Many children struggle with reading. Some are reluctant to read; others attain reading readiness later than their peers. For these kids, novels must grab their attention and keep it, with a fast-paced story they can relate to.
Oddball, by Janeen Brian, is just such a book. Published by Walker Books Australia in 2008, it's part of a series called Lightning Strikes, designed to support and motivate those kids who've somehow missed out on the joy of reading. The cover is eye-catching, and the format very cleverly designed with lots of white space and larger print. I think boys in particular will love Oddball.
"It was the worst Monday morning ever." Sol Tranter's beloved dog has just died, his mum insists he must get his Afro hair cut, and he somehow finds himself challenging the school bully and sporting hero to a game of handball. And promising to win by using hypnosis! Is there anything at all Sol can do to get out of this mess?
Sol's voice is so authentic, it's as if he's perched on the kitchen table relating his tale between eager bites of Vegemite sandwich. Janeen Brian definitely understands boys - she puts the reader right inside Sol's bushy head, so we feel what he feels, and see the world through his eyes. We're impelled to race to the next page to find out what happens.

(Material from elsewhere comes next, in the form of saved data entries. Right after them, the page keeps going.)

(** * PyTeCK [pyteck/simulation.py]: a shallow embedding and its properties

    The module drives a Cantera reactor network to an end time, stores the
    trajectory, and extracts ignition delays from it.  The embedding follows
    the Python source function by function.

    Conventions.
    - A Python [float] (and a numpy [float64] entry) is a rational [Q], and
      an arithmetic expression of the source is the same expression over
      [Q], without the rounding of binary64; infinities and not-a-number
      results of arithmetic are outside the model.  The properties rest on
      what rounding leaves untouched: the comparisons the code makes, the
      values it copies, the exceptions it raises and the formulas it
      evaluates.  The one statement about exact values, that of the
      difference formulas on quadratics, is a statement about arithmetic
      without rounding; [Float64] holds the same formulas in binary64 and
      shows what rounding does to it.  The one not-a-number the source
      writes on purpose ([numpy.nan * units.second]) is the constructor
      [NaN] of [delay].
    - A one-dimensional numpy array is a [list]; an index array is a
      [list nat]; a boolean mask is a [list bool].
    - A raised exception is the [Raise] constructor of [result].
    - pint quantities are their magnitudes in seconds. *)

From Stdlib Require Import String Ascii.
From Stdlib Require Import List Arith Bool Lia ZArith.
From Stdlib Require Import QArith Qabs Qround Qfield Lqa Sorted.
From Stdlib Require Import PrimFloat.
Import ListNotations.

Close Scope Q_scope.
Set Implicit Arguments.

(* ================================================================== *)
(** * Part I. The embedding *)
(* ================================================================== *)

(** ** Exceptions *)

Inductive exn : Type :=
| ValueError
| IndexError
| NameError
| UnboundLocalError
| CanteraError.

Inductive result (A : Type) : Type :=
| Ok (a : A)
| Raise (e : exn).

Arguments Ok {A} a.
Arguments Raise {A} e.

Definition bind {A B : Type} (c : result A) (k : A -> result B) : result B :=
  match c with
  | Ok a => k a
  | Raise e => Raise e
  end.

Notation "x <- c ;; k" := (bind c (fun x => k))
  (at level 61, c at next level, right associativity).
Notation "' pat <- c ;; k" := (bind c (fun x => match x with pat => k end))
  (at level 61, pat pattern, c at next level, right associativity).

Fixpoint mapM {A B : Type} (f : A -> result B) (l : list A) : result (list B) :=
  match l with
  | [] => Ok []
  | a :: l' => b <- f a ;; bs <- mapM f l' ;; Ok (b :: bs)
  end.

(** ** The numpy operations the module calls *)

Module Numpy.

(** [a[i]] for a non-negative integer [i]. *)
Definition getitem {A : Type} (a : list A) (i : nat) : result A :=
  match nth_error a i with
  | Some v => Ok v
  | None => Raise IndexError
  end.

(** [a[idx]] for an integer index array [idx]. *)
Definition take {A : Type} (a : list A) (idx : list nat) : result (list A) :=
  mapM (getitem a) idx.

(** [a[mask]] for a boolean mask; numpy refuses a mask of another length. *)
Fixpoint compress {A : Type} (mask : list bool) (a : list A) : list A :=
  match mask, a with
  | b :: mask', v :: a' => if b then v :: compress mask' a' else compress mask' a'
  | _, _ => []
  end.

Definition bool_index {A : Type} (a : list A) (mask : list bool) : result (list A) :=
  if Nat.eqb (length mask) (length a) then Ok (compress mask a)
  else Raise IndexError.

(** [numpy.where(mask)[0]]: the positions at which the mask holds. *)
Fixpoint where_from (i : nat) (mask : list bool) : list nat :=
  match mask with
  | [] => []
  | b :: mask' => if b then i :: where_from (S i) mask' else where_from (S i) mask'
  end.

Definition where_ (mask : list bool) : list nat := where_from 0 mask.

Definition Qlt_bool (x y : Q) : bool := negb (Qle_bool y x).

(** [numpy.argmax]: the first position of the largest entry. *)
Fixpoint argmax_from (best_i : nat) (best : Q) (i : nat) (a : list Q) : nat :=
  match a with
  | [] => best_i
  | v :: a' =>
      if Qlt_bool best v then argmax_from i v (S i) a'
      else argmax_from best_i best (S i) a'
  end.

Definition argmax (a : list Q) : result nat :=
  match a with
  | [] => Raise ValueError
  | v :: a' => Ok (argmax_from 0 v 1 a')
  end.

(** [numpy.argmin] (the method [.argmin()]): the first position of the
    smallest entry. *)
Fixpoint argmin_from (best_i : nat) (best : Q) (i : nat) (a : list Q) : nat :=
  match a with
  | [] => best_i
  | v :: a' =>
      if Qlt_bool v best then argmin_from i v (S i) a'
      else argmin_from best_i best (S i) a'
  end.

Definition argmin (a : list Q) : result nat :=
  match a with
  | [] => Raise ValueError
  | v :: a' => Ok (argmin_from 0 v 1 a')
  end.

(** [numpy.max]. *)
Definition max (a : list Q) : result Q :=
  match a with
  | [] => Raise ValueError
  | v :: a' => Ok (fold_left (fun m w => if Qlt_bool m w then w else m) a' v)
  end.

(** [a[i]] where the surrounding code has already checked the bounds. *)
Definition at_ (a : list Q) (i : nat) : Q := nth i a 0%Q.

(** [numpy.diff]. *)
Definition diff (x : list Q) : list Q :=
  map (fun i => (at_ x (S i) - at_ x i)%Q) (seq 0 (length x - 1)).

(** [numpy.gradient(f, x, edge_order=2)] for one-dimensional [f] and a
    coordinate array [x] (numpy/lib/function_base.py).  The checks come in
    numpy's order: the coordinate array must have the length of [f]
    ([ValueError]); the spacings [diffx = numpy.diff(x)] are compared with
    [diffx[0]], an [IndexError] when there is no spacing, that is with
    fewer than two samples; at least [edge_order + 1] samples are required
    ([ValueError]).  When all the spacings are equal numpy takes the
    uniform-spacing formulas, otherwise the formulas weighted by the two
    neighbouring spacings. *)
Definition gradient (f x : list Q) : result (list Q) :=
  let n := length f in
  if negb (Nat.eqb (length x) n) then Raise ValueError
  else if Nat.ltb n 2 then Raise IndexError
  else if Nat.ltb n 3 then Raise ValueError
  else
    let ax_dx := diff x in
    let uniform_spacing := forallb (fun d => Qeq_bool d (at_ ax_dx 0)) ax_dx in
    let h := at_ ax_dx 0 in
    (* out[1:-1] *)
    let interior :=
      map (fun k =>
             if uniform_spacing then
               (at_ f (k + 2) - at_ f k) / (2 * h)
             else
               let dx1 := at_ ax_dx k in
               let dx2 := at_ ax_dx (k + 1) in
               let a := - dx2 / (dx1 * (dx1 + dx2)) in
               let b := (dx2 - dx1) / (dx1 * dx2) in
               let c := dx1 / (dx2 * (dx1 + dx2)) in
               a * at_ f k + b * at_ f (k + 1) + c * at_ f (k + 2))%Q
          (seq 0 (n - 2)) in
    (* out[0] *)
    let first :=
      (if uniform_spacing then
         let a := - (3 # 2) / h in
         let b := 2 / h in
         let c := - (1 # 2) / h in
         a * at_ f 0 + b * at_ f 1 + c * at_ f 2
       else
         let dx1 := at_ ax_dx 0 in
         let dx2 := at_ ax_dx 1 in
         let a := - (2 * dx1 + dx2) / (dx1 * (dx1 + dx2)) in
         let b := (dx1 + dx2) / (dx1 * dx2) in
         let c := - dx1 / (dx2 * (dx1 + dx2)) in
         a * at_ f 0 + b * at_ f 1 + c * at_ f 2)%Q in
    (* out[-1] *)
    let last :=
      (if uniform_spacing then
         let a := (1 # 2) / h in
         let b := - (2) / h in
         let c := (3 # 2) / h in
         a * at_ f (n - 3) + b * at_ f (n - 2) + c * at_ f (n - 1)
       else
         let dx1 := at_ ax_dx (n - 3) in
         let dx2 := at_ ax_dx (n - 2) in
         let a := dx2 / (dx1 * (dx1 + dx2)) in
         let b := - (dx2 + dx1) / (dx1 * dx2) in
         let c := (2 * dx2 + dx1) / (dx2 * (dx1 + dx2)) in
         a * at_ f (n - 3) + b * at_ f (n - 2) + c * at_ f (n - 1))%Q in
    Ok (first :: interior ++ [last]).

(** [numpy.interp(x, xp, fp, left, right)] for a scalar [x]
    (numpy/core/src/multiarray/compiled_base.c).  The interval is found by
    the search numpy runs on short arrays: the last [j] reached while
    [x >= xp[j]]; on increasing [xp] the bisection used on longer arrays
    gives the same [j]. *)
Fixpoint search (x : Q) (xp : list Q) (i : nat) : nat :=
  match xp with
  | [] => i
  | v :: xp' => if Qle_bool v x then search x xp' (S i) else i
  end.

Definition interp (x : Q) (xp fp : list Q) (left right : option Q) : result Q :=
  let n := length xp in
  if Nat.eqb n 0 then Raise ValueError
  else if negb (Nat.eqb (length fp) n) then Raise ValueError
  else
    let lval := match left with Some l => l | None => at_ fp 0 end in
    let rval := match right with Some r => r | None => at_ fp (n - 1) end in
    if Qlt_bool (at_ xp (n - 1)) x then Ok rval
    else if Qlt_bool x (at_ xp 0) then Ok lval
    else
      let j := search x (tl xp) 0 in
      if Nat.eqb j (n - 1) then Ok (at_ fp j)
      else if Qeq_bool (at_ xp j) x then Ok (at_ fp j)
      else
        let slope := ((at_ fp (j + 1) - at_ fp j) / (at_ xp (j + 1) - at_ xp j))%Q in
        Ok (slope * (x - at_ xp j) + at_ fp j)%Q.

Oddball is a great choice for kids who like realistic stories they can relate to. I believe children in senior primary or early high school classes would enjoy following up questions like "Have you ever made a problem for yourself through something you said?" "Do people really do strange things when they're hypnotised?" "How does hypnosis work?" and "How did things change for Sol in the story?" The book would make a great model for children writing a narrative centred around a problem to be solved.